-------- Provided data

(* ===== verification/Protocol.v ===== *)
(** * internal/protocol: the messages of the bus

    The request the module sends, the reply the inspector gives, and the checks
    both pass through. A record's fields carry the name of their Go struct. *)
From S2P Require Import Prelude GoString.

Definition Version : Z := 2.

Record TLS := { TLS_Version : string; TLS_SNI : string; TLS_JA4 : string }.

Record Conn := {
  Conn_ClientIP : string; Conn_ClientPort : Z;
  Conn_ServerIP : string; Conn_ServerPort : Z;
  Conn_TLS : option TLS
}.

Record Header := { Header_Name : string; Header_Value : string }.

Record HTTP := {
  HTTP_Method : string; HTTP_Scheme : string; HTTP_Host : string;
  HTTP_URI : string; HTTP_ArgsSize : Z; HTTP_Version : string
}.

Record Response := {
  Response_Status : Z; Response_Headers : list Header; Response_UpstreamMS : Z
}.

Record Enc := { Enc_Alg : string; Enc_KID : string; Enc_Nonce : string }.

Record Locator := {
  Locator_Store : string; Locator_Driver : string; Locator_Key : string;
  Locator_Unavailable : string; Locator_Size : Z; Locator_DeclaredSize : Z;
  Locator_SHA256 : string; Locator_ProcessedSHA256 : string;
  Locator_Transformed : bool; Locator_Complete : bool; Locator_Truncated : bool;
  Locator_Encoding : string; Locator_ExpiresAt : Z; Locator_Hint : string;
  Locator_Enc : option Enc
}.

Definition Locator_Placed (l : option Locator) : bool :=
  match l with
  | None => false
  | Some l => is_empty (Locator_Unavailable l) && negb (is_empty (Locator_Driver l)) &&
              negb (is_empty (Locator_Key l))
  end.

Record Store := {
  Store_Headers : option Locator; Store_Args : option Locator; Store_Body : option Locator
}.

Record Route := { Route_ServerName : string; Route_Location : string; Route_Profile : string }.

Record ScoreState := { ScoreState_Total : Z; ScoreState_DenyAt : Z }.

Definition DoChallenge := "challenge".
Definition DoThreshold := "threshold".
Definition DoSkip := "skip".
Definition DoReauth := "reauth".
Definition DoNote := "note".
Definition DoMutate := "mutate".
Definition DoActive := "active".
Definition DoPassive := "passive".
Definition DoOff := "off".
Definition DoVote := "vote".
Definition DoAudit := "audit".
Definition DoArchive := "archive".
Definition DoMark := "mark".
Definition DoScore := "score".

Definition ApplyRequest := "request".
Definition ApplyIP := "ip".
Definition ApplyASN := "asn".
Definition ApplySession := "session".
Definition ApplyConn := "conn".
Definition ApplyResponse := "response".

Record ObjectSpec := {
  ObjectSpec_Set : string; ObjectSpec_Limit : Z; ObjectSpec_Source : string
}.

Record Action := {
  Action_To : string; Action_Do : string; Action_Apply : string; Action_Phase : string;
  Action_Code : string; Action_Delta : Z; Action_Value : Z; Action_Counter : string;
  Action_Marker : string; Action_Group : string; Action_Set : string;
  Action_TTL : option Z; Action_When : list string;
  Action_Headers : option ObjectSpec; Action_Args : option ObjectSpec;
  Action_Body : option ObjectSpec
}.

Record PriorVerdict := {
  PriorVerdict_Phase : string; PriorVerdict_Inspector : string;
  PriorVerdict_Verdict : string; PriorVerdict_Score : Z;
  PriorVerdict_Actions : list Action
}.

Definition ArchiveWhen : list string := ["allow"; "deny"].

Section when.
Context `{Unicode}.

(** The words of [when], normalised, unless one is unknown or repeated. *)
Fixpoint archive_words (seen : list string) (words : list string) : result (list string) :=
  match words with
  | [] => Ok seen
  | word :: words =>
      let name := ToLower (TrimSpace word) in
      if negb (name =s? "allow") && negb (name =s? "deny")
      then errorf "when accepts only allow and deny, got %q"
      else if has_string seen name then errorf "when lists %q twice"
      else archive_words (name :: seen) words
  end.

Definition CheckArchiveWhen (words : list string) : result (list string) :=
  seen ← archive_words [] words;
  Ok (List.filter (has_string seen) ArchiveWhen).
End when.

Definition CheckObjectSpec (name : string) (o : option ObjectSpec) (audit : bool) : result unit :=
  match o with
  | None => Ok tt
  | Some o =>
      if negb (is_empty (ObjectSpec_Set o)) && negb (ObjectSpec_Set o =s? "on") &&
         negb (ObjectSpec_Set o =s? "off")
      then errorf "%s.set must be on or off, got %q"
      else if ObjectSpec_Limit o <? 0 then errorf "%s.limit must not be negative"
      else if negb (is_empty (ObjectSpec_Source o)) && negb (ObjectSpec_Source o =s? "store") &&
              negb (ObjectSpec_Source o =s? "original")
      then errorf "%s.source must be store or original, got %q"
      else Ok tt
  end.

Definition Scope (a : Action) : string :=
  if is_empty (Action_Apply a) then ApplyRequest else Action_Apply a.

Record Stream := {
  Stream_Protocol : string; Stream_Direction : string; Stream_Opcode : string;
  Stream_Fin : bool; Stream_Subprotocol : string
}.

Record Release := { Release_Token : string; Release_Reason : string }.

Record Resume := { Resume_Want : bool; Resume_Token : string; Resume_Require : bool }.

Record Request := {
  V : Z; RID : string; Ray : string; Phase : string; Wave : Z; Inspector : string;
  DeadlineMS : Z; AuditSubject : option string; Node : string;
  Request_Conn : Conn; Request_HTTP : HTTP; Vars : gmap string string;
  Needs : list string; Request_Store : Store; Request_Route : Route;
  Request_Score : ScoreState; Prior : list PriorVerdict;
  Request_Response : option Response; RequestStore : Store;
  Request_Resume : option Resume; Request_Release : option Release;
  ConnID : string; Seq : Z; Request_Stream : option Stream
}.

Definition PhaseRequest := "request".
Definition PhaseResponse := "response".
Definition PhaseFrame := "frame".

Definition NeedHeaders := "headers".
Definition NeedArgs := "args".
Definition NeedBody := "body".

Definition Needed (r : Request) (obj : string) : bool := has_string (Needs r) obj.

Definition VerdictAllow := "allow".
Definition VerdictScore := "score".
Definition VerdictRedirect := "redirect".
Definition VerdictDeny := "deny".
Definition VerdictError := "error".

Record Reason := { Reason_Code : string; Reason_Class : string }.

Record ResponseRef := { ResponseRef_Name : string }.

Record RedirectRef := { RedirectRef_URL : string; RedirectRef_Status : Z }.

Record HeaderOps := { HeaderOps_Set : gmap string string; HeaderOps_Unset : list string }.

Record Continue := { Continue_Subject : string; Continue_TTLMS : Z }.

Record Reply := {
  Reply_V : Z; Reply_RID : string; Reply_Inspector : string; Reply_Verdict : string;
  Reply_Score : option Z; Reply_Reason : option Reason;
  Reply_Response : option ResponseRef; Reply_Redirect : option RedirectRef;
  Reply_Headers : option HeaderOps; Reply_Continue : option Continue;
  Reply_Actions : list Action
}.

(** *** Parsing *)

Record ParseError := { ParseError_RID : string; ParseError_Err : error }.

----------------

◆ **Your objective**: Please reproduce each line above exactly as written.

◆ **Response box**:
(* ===== verification/Protocol.v ===== *)
(** * internal/protocol: the messages of the bus

    The request the module sends, the reply the inspector gives, and the checks
    both pass through. A record's fields carry the name of their Go struct. *)
From S2P Require Import Prelude GoString.

Definition Version : Z := 2.

Record TLS := { TLS_Version : string; TLS_SNI : string; TLS_JA4 : string }.

Record Conn := {
  Conn_ClientIP : string; Conn_ClientPort : Z;
  Conn_ServerIP : string; Conn_ServerPort : Z;
  Conn_TLS : option TLS
}.

Record Header := { Header_Name : string; Header_Value : string }.

Record HTTP := {
  HTTP_Method : string; HTTP_Scheme : string; HTTP_Host : string;
  HTTP_URI : string; HTTP_ArgsSize : Z; HTTP_Version : string
}.

Record Response := {
  Response_Status : Z; Response_Headers : list Header; Response_UpstreamMS : Z
}.

Record Enc := { Enc_Alg : string; Enc_KID : string; Enc_Nonce : string }.

Record Locator := {
  Locator_Store : string; Locator_Driver : string; Locator_Key : string;
  Locator_Unavailable : string; Locator_Size : Z; Locator_DeclaredSize : Z;
  Locator_SHA256 : string; Locator_ProcessedSHA256 : string;
  Locator_Transformed : bool; Locator_Complete : bool; Locator_Truncated : bool;
  Locator_Encoding : string; Locator_ExpiresAt : Z; Locator_Hint : string;
  Locator_Enc : option Enc
}.

Definition Locator_Placed (l : option Locator) : bool :=
  match l with
  | None => false
  | Some l => is_empty (Locator_Unavailable l) && negb (is_empty (Locator_Driver l)) &&
              negb (is_empty (Locator_Key l))
  end.

Record Store := {
  Store_Headers : option Locator; Store_Args : option Locator; Store_Body : option Locator
}.

Record Route := { Route_ServerName : string; Route_Location : string; Route_Profile : string }.

Record ScoreState := { ScoreState_Total : Z; ScoreState_DenyAt : Z }.

Definition DoChallenge := "challenge".
Definition DoThreshold := "threshold".
Definition DoSkip := "skip".
Definition DoReauth := "reauth".
Definition DoNote := "note".
Definition DoMutate := "mutate".
Definition DoActive := "active".
Definition DoPassive := "passive".
Definition DoOff := "off".
Definition DoVote := "vote".
Definition DoAudit := "audit".
Definition DoArchive := "archive".
Definition DoMark := "mark".
Definition DoScore := "score".

Definition ApplyRequest := "request".
Definition ApplyIP := "ip".
Definition ApplyASN := "asn".
Definition ApplySession := "session".
Definition ApplyConn := "conn".
Definition ApplyResponse := "response".

Record ObjectSpec := {
  ObjectSpec_Set : string; ObjectSpec_Limit : Z; ObjectSpec_Source : string
}.

Record Action := {
  Action_To : string; Action_Do : string; Action_Apply : string; Action_Phase : string;
  Action_Code : string; Action_Delta : Z; Action_Value : Z; Action_Counter : string;
  Action_Marker : string; Action_Group : string; Action_Set : string;
  Action_TTL : option Z; Action_When : list string;
  Action_Headers : option ObjectSpec; Action_Args : option ObjectSpec;
  Action_Body : option ObjectSpec
}.

Record PriorVerdict := {
  PriorVerdict_Phase : string; PriorVerdict_Inspector : string;
  PriorVerdict_Verdict : string; PriorVerdict_Score : Z;
  PriorVerdict_Actions : list Action
}.

Definition ArchiveWhen : list string := ["allow"; "deny"].

Section when.
Context `{Unicode}.

(** The words of [when], normalised, unless one is unknown or repeated. *)
Fixpoint archive_words (seen : list string) (words : list string) : result (list string) :=
  match words with
  | [] => Ok seen
  | word :: words =>
      let name := ToLower (TrimSpace word) in
      if negb (name =s? "allow") && negb (name =s? "deny")
      then errorf "when accepts only allow and deny, got %q"
      else if has_string seen name then errorf "when lists %q twice"
      else archive_words (name :: seen) words
  end.

Definition CheckArchiveWhen (words : list string) : result (list string) :=
  seen ← archive_words [] words;
  Ok (List.filter (has_string seen) ArchiveWhen).
End when.

Definition CheckObjectSpec (name : string) (o : option ObjectSpec) (audit : bool) : result unit :=
  match o with
  | None => Ok tt
  | Some o =>
      if negb (is_empty (ObjectSpec_Set o)) && negb (ObjectSpec_Set o =s? "on") &&
         negb (ObjectSpec_Set o =s? "off")
      then errorf "%s.set must be on or off, got %q"
      else if ObjectSpec_Limit o <? 0 then errorf "%s.limit must not be negative"
      else if negb (is_empty (ObjectSpec_Source o)) && negb (ObjectSpec_Source o =s? "store") &&
              negb (ObjectSpec_Source o =s? "original")
      then errorf "%s.source must be store or original, got %q"
      else Ok tt
  end.

Definition Scope (a : Action) : string :=
  if is_empty (Action_Apply a) then ApplyRequest else Action_Apply a.

Record Stream := {
  Stream_Protocol : string; Stream_Direction : string; Stream_Opcode : string;
  Stream_Fin : bool; Stream_Subprotocol : string
}.

Record Release := { Release_Token : string; Release_Reason : string }.

Record Resume := { Resume_Want : bool; Resume_Token : string; Resume_Require : bool }.

Record Request := {
  V : Z; RID : string; Ray : string; Phase : string; Wave : Z; Inspector : string;
  DeadlineMS : Z; AuditSubject : option string; Node : string;
  Request_Conn : Conn; Request_HTTP : HTTP; Vars : gmap string string;
  Needs : list string; Request_Store : Store; Request_Route : Route;
  Request_Score : ScoreState; Prior : list PriorVerdict;
  Request_Response : option Response; RequestStore : Store;
  Request_Resume : option Resume; Request_Release : option Release;
  ConnID : string; Seq : Z; Request_Stream : option Stream
}.

Definition PhaseRequest := "request".
Definition PhaseResponse := "response".
Definition PhaseFrame := "frame".

Definition NeedHeaders := "headers".
Definition NeedArgs := "args".
Definition NeedBody := "body".

Definition Needed (r : Request) (obj : string) : bool := has_string (Needs r) obj.

Definition VerdictAllow := "allow".
Definition VerdictScore := "score".
Definition VerdictRedirect := "redirect".
Definition VerdictDeny := "deny".
Definition VerdictError := "error".

Record Reason := { Reason_Code : string; Reason_Class : string }.

Record ResponseRef := { ResponseRef_Name : string }.

Record RedirectRef := { RedirectRef_URL : string; RedirectRef_Status : Z }.

Record HeaderOps := { HeaderOps_Set : gmap string string; HeaderOps_Unset : list string }.

Record Continue := { Continue_Subject : string; Continue_TTLMS : Z }.

Record Reply := {
  Reply_V : Z; Reply_RID : string; Reply_Inspector : string; Reply_Verdict : string;
  Reply_Score : option Z; Reply_Reason : option Reason;
  Reply_Response : option ResponseRef; Reply_Redirect : option RedirectRef;
  Reply_Headers : option HeaderOps; Reply_Continue : option Continue;
  Reply_Actions : list Action
}.

(** *** Parsing *)

Record ParseError := { ParseError_RID : string; ParseError_Err : error }.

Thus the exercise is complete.